__Exercise directions__
Output all entries verbatim.
-- Material shown follows --
Definition tunnel_stage_eqb (a b : tunnel_stage) : bool :=
  match a, b with
  | tunnel_stage_handshake, tunnel_stage_handshake
  | tunnel_stage_handshake_auth, tunnel_stage_handshake_auth
  | tunnel_stage_handshake_replied, tunnel_stage_handshake_replied
  | tunnel_stage_s5_request, tunnel_stage_s5_request
  | tunnel_stage_s5_udp_accoc, tunnel_stage_s5_udp_accoc
  | tunnel_stage_tls_connecting, tunnel_stage_tls_connecting
  | tunnel_stage_tls_first_package, tunnel_stage_tls_first_package
  | tunnel_stage_tls_streaming, tunnel_stage_tls_streaming
  | tunnel_stage_resolve_ssr_server_host_done, tunnel_stage_resolve_ssr_server_host_done
  | tunnel_stage_connecting_ssr_server, tunnel_stage_connecting_ssr_server
  | tunnel_stage_ssr_auth_sent, tunnel_stage_ssr_auth_sent
  | tunnel_stage_ssr_waiting_feedback, tunnel_stage_ssr_waiting_feedback
  | tunnel_stage_ssr_receipt_of_feedback_sent, tunnel_stage_ssr_receipt_of_feedback_sent
  | tunnel_stage_auth_complition_done, tunnel_stage_auth_complition_done
  | tunnel_stage_streaming, tunnel_stage_streaming
  | tunnel_stage_kill, tunnel_stage_kill => true
  | _, _ => false
  end.

(** The tunnel stays in its stage or moves to one of the successors. *)
Definition stage_step_ok (before after : tunnel_stage) : bool :=
  tunnel_stage_eqb before after ||
  existsb (tunnel_stage_eqb after) (stage_successors before).

(** The events a callback has added to the trace. *)
Definition new_events {X : Collaborators} (t t' : tunnel_ctx) : list event :=
  skipn (length (trace t)) (trace t').

Definition is_write_on (sk : sock_id) (e : event) : bool :=
  match e with
  | ev_socket_write s _ _ => sock_id_eqb s sk
  | _ => false
  end.

Definition is_read_on (sk : sock_id) (e : event) : bool :=
  match e with
  | ev_socket_read s _ => sock_id_eqb s sk
  | _ => false
  end.

Definition is_connect_or_resolve (e : event) : bool :=
  match e with
  | ev_socket_connect _ _ | ev_socket_getaddrinfo _ _ => true
  | _ => false
  end.

(** At most one write and at most one read on each socket, and at most one
    connect or name resolution. *)
Definition one_io_per_socket (evs : list event) : bool :=
  forallb
    (fun sk =>
       (length (filter (is_write_on sk) evs) <=? 1)%nat &&
       (length (filter (is_read_on sk) evs) <=? 1)%nat)
    [Incoming; Outgoing] &&
  (length (filter is_connect_or_resolve evs) <=? 1)%nat.

(** Equality of heap blocks. *)
Definition block_eqb (a b : nat) : bool := Nat.eqb a b.

Arguments block_eqb : simpl never.

Definition object_eqb (a b : object) : bool :=
  match a, b with
  | obj_cipher, obj_cipher | obj_parser, obj_parser
  | obj_client_ctx, obj_client_ctx => true
  | _, _ => false
  end.

(** The release of a given object of the tunnel. *)
Definition releases (o : object) (e : event) : bool :=
  match e with
  | ev_release o' => object_eqb o o'
  | _ => false
  end.

(** The heap discipline of a run of events, [live] being the blocks
    allocated and not yet released: an allocation gives a block that is not
    live, a release takes a live block, and a write or a TLS send from the
    heap reads a live block.  An object of the tunnel is released at most
    once, and the context, through which the others are reached, last of
    all. *)
Fixpoint heap_closed (live : list nat) (evs : list event) : bool :=
  match evs with
  | [] => true
  | ev_alloc b :: rest =>
      negb (existsb (block_eqb b) live) && heap_closed (b :: live) rest
  | ev_free b :: rest =>
      existsb (block_eqb b) live &&
      heap_closed (filter (fun x => negb (block_eqb b x)) live) rest
  | ev_socket_write _ (heap_block b) _ :: rest
  | ev_tls_send_data (heap_block b) _ :: rest =>
      existsb (block_eqb b) live && heap_closed live rest
  | ev_release o :: rest =>
      negb (existsb (releases o) rest) &&
      match o, rest with
      | obj_client_ctx, _ :: _ => false
      | _, _ => true
      end &&
      heap_closed live rest
  | _ :: rest => heap_closed live rest
  end.

(** The blocks that a callback finds allocated and releases: none, but for
    [tunnel_dying], which releases [init_pkg], the one buffer that outlives
    the callback that has made it. *)
Definition blocks_to_release {X : Collaborators} (cb : callback) (t : tunnel_ctx)
  : list nat :=
  match cb, init_pkg t with
  | dying, Some pkg => [block pkg]
  | _, _ => []
  end.

(** Reads, writes, connects, name resolutions and what is handed to the TLS
    transport: the events that reach a peer. *)
Definition is_io (e : event) : bool :=
  match e with
  | ev_socket_read _ _ | ev_socket_write _ _ _ | ev_socket_connect _ _
  | ev_socket_getaddrinfo _ _ | ev_tls_client_launch | ev_tls_send_data _ _ => true
  | _ => false
  end.

Definition is_read_or_write (e : event) : bool :=
  match e with
  | ev_socket_read _ _ | ev_socket_write _ _ _ => true
  | _ => false
  end.

Definition is_shutdown (e : event) : bool :=
  match e with ev_tunnel_shutdown => true | _ => false end.

(** [tunnel_shutdown], if it is called, is called last, and no read was
    armed and nothing written before it. *)
Fixpoint shutdown_alone (evs : list event) : bool :=
  match evs with
  | [] => true
  | ev_tunnel_shutdown :: rest => match rest with [] => true | _ => false end
  | e :: rest =>
      if is_read_or_write e then negb (existsb is_shutdown rest)
      else shutdown_alone rest
  end.

(** The four replies that refuse a client, written from string literals. *)
Definition is_refusal (e : event) : bool :=
  match e with
  | ev_socket_write Incoming string_literal bytes =>
      existsb
        (fun reply =>
           (length bytes =? length reply)%nat &&
           forallb (fun p => Byte.eqb (fst p) (snd p)) (combine bytes reply))
        [reply_no_acceptable_auth; reply_host_unreachable;
         reply_not_allowed; reply_connection_refused]
  | _ => false
  end.

(** The last event, if there is one, satisfies [f]. *)
Definition last_event_is (f : event -> bool) (evs : list event) : bool :=
  match rev evs with
  | e :: _ => f e
  | [] => false
  end.

Definition is_some {A : Type} (o : option A) : bool :=
  match o with Some _ => true | None => false end.

Definition is_fault {X : Collaborators} {A : Type} (o : outcome A) : bool :=
  match o with Ok _ _ => false | Fault _ _ => true end.

(** The reply that denies access, as an event. *)
Definition is_denial (e : event) : bool :=
  match e with
  | ev_socket_write Incoming string_literal bytes =>
      (length bytes =? length reply_not_allowed)%nat &&
      forallb (fun p => Byte.eqb (fst p) (snd p)) (combine bytes reply_not_allowed)
  | _ => false
  end.

(** An event on the outgoing socket: a read, a write, a connect or a name
    resolution. *)
Definition on_outgoing (e : event) : bool :=
  match e with
  | ev_socket_read Outgoing _ | ev_socket_write Outgoing _ _
  | ev_socket_connect Outgoing _ | ev_socket_getaddrinfo Outgoing _ => true
  | _ => false
  end.

(** The stages of the path over TLS, with those before the request and the
    terminal one. *)
Definition tls_path_stage (st : tunnel_stage) : bool :=
  match st with
  | tunnel_stage_handshake | tunnel_stage_handshake_auth
  | tunnel_stage_handshake_replied | tunnel_stage_s5_request
  | tunnel_stage_s5_udp_accoc | tunnel_stage_tls_connecting
  | tunnel_stage_tls_first_package | tunnel_stage_tls_streaming
  | tunnel_stage_auth_complition_done | tunnel_stage_kill => true
  | _ => false
  end.

(** What a callback may do to a state of a socket: leave it, or take it
    from done to stop. *)
Definition state_latch_ok (before after : socket_state) : bool :=
  socket_state_eqb before after ||
  (socket_state_eqb before socket_done && socket_state_eqb after socket_stop).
-- Material shown concluded --
__Exercise result__
Definition tunnel_stage_eqb (a b : tunnel_stage) : bool :=
  match a, b with
  | tunnel_stage_handshake, tunnel_stage_handshake
  | tunnel_stage_handshake_auth, tunnel_stage_handshake_auth
  | tunnel_stage_handshake_replied, tunnel_stage_handshake_replied
  | tunnel_stage_s5_request, tunnel_stage_s5_request
  | tunnel_stage_s5_udp_accoc, tunnel_stage_s5_udp_accoc
  | tunnel_stage_tls_connecting, tunnel_stage_tls_connecting
  | tunnel_stage_tls_first_package, tunnel_stage_tls_first_package
  | tunnel_stage_tls_streaming, tunnel_stage_tls_streaming
  | tunnel_stage_resolve_ssr_server_host_done, tunnel_stage_resolve_ssr_server_host_done
  | tunnel_stage_connecting_ssr_server, tunnel_stage_connecting_ssr_server
  | tunnel_stage_ssr_auth_sent, tunnel_stage_ssr_auth_sent
  | tunnel_stage_ssr_waiting_feedback, tunnel_stage_ssr_waiting_feedback
  | tunnel_stage_ssr_receipt_of_feedback_sent, tunnel_stage_ssr_receipt_of_feedback_sent
  | tunnel_stage_auth_complition_done, tunnel_stage_auth_complition_done
  | tunnel_stage_streaming, tunnel_stage_streaming
  | tunnel_stage_kill, tunnel_stage_kill => true
  | _, _ => false
  end.

(** The tunnel stays in its stage or moves to one of the successors. *)
Definition stage_step_ok (before after : tunnel_stage) : bool :=
  tunnel_stage_eqb before after ||
  existsb (tunnel_stage_eqb after) (stage_successors before).

(** The events a callback has added to the trace. *)
Definition new_events {X : Collaborators} (t t' : tunnel_ctx) : list event :=
  skipn (length (trace t)) (trace t').

Definition is_write_on (sk : sock_id) (e : event) : bool :=
  match e with
  | ev_socket_write s _ _ => sock_id_eqb s sk
  | _ => false
  end.

Definition is_read_on (sk : sock_id) (e : event) : bool :=
  match e with
  | ev_socket_read s _ => sock_id_eqb s sk
  | _ => false
  end.

Definition is_connect_or_resolve (e : event) : bool :=
  match e with
  | ev_socket_connect _ _ | ev_socket_getaddrinfo _ _ => true
  | _ => false
  end.

(** At most one write and at most one read on each socket, and at most one
    connect or name resolution. *)
Definition one_io_per_socket (evs : list event) : bool :=
  forallb
    (fun sk =>
       (length (filter (is_write_on sk) evs) <=? 1)%nat &&
       (length (filter (is_read_on sk) evs) <=? 1)%nat)
    [Incoming; Outgoing] &&
  (length (filter is_connect_or_resolve evs) <=? 1)%nat.

(** Equality of heap blocks. *)
Definition block_eqb (a b : nat) : bool := Nat.eqb a b.

Arguments block_eqb : simpl never.

Definition object_eqb (a b : object) : bool :=
  match a, b with
  | obj_cipher, obj_cipher | obj_parser, obj_parser
  | obj_client_ctx, obj_client_ctx => true
  | _, _ => false
  end.

(** The release of a given object of the tunnel. *)
Definition releases (o : object) (e : event) : bool :=
  match e with
  | ev_release o' => object_eqb o o'
  | _ => false
  end.

(** The heap discipline of a run of events, [live] being the blocks
    allocated and not yet released: an allocation gives a block that is not
    live, a release takes a live block, and a write or a TLS send from the
    heap reads a live block.  An object of the tunnel is released at most
    once, and the context, through which the others are reached, last of
    all. *)
Fixpoint heap_closed (live : list nat) (evs : list event) : bool :=
  match evs with
  | [] => true
  | ev_alloc b :: rest =>
      negb (existsb (block_eqb b) live) && heap_closed (b :: live) rest
  | ev_free b :: rest =>
      existsb (block_eqb b) live &&
      heap_closed (filter (fun x => negb (block_eqb b x)) live) rest
  | ev_socket_write _ (heap_block b) _ :: rest
  | ev_tls_send_data (heap_block b) _ :: rest =>
      existsb (block_eqb b) live && heap_closed live rest
  | ev_release o :: rest =>
      negb (existsb (releases o) rest) &&
      match o, rest with
      | obj_client_ctx, _ :: _ => false
      | _, _ => true
      end &&
      heap_closed live rest
  | _ :: rest => heap_closed live rest
  end.

(** The blocks that a callback finds allocated and releases: none, but for
    [tunnel_dying], which releases [init_pkg], the one buffer that outlives
    the callback that has made it. *)
Definition blocks_to_release {X : Collaborators} (cb : callback) (t : tunnel_ctx)
  : list nat :=
  match cb, init_pkg t with
  | dying, Some pkg => [block pkg]
  | _, _ => []
  end.

(** Reads, writes, connects, name resolutions and what is handed to the TLS
    transport: the events that reach a peer. *)
Definition is_io (e : event) : bool :=
  match e with
  | ev_socket_read _ _ | ev_socket_write _ _ _ | ev_socket_connect _ _
  | ev_socket_getaddrinfo _ _ | ev_tls_client_launch | ev_tls_send_data _ _ => true
  | _ => false
  end.

Definition is_read_or_write (e : event) : bool :=
  match e with
  | ev_socket_read _ _ | ev_socket_write _ _ _ => true
  | _ => false
  end.

Definition is_shutdown (e : event) : bool :=
  match e with ev_tunnel_shutdown => true | _ => false end.

(** [tunnel_shutdown], if it is called, is called last, and no read was
    armed and nothing written before it. *)
Fixpoint shutdown_alone (evs : list event) : bool :=
  match evs with
  | [] => true
  | ev_tunnel_shutdown :: rest => match rest with [] => true | _ => false end
  | e :: rest =>
      if is_read_or_write e then negb (existsb is_shutdown rest)
      else shutdown_alone rest
  end.

(** The four replies that refuse a client, written from string literals. *)
Definition is_refusal (e : event) : bool :=
  match e with
  | ev_socket_write Incoming string_literal bytes =>
      existsb
        (fun reply =>
           (length bytes =? length reply)%nat &&
           forallb (fun p => Byte.eqb (fst p) (snd p)) (combine bytes reply))
        [reply_no_acceptable_auth; reply_host_unreachable;
         reply_not_allowed; reply_connection_refused]
  | _ => false
  end.

(** The last event, if there is one, satisfies [f]. *)
Definition last_event_is (f : event -> bool) (evs : list event) : bool :=
  match rev evs with
  | e :: _ => f e
  | [] => false
  end.

Definition is_some {A : Type} (o : option A) : bool :=
  match o with Some _ => true | None => false end.

Definition is_fault {X : Collaborators} {A : Type} (o : outcome A) : bool :=
  match o with Ok _ _ => false | Fault _ _ => true end.

(** The reply that denies access, as an event. *)
Definition is_denial (e : event) : bool :=
  match e with
  | ev_socket_write Incoming string_literal bytes =>
      (length bytes =? length reply_not_allowed)%nat &&
      forallb (fun p => Byte.eqb (fst p) (snd p)) (combine bytes reply_not_allowed)
  | _ => false
  end.

(** An event on the outgoing socket: a read, a write, a connect or a name
    resolution. *)
Definition on_outgoing (e : event) : bool :=
  match e with
  | ev_socket_read Outgoing _ | ev_socket_write Outgoing _ _
  | ev_socket_connect Outgoing _ | ev_socket_getaddrinfo Outgoing _ => true
  | _ => false
  end.

(** The stages of the path over TLS, with those before the request and the
    terminal one. *)
Definition tls_path_stage (st : tunnel_stage) : bool :=
  match st with
  | tunnel_stage_handshake | tunnel_stage_handshake_auth
  | tunnel_stage_handshake_replied | tunnel_stage_s5_request
  | tunnel_stage_s5_udp_accoc | tunnel_stage_tls_connecting
  | tunnel_stage_tls_first_package | tunnel_stage_tls_streaming
  | tunnel_stage_auth_complition_done | tunnel_stage_kill => true
  | _ => false
  end.

(** What a callback may do to a state of a socket: leave it, or take it
    from done to stop. *)
Definition state_latch_ok (before after : socket_state) : bool :=
  socket_state_eqb before after ||
  (socket_state_eqb before socket_done && socket_state_eqb after socket_stop).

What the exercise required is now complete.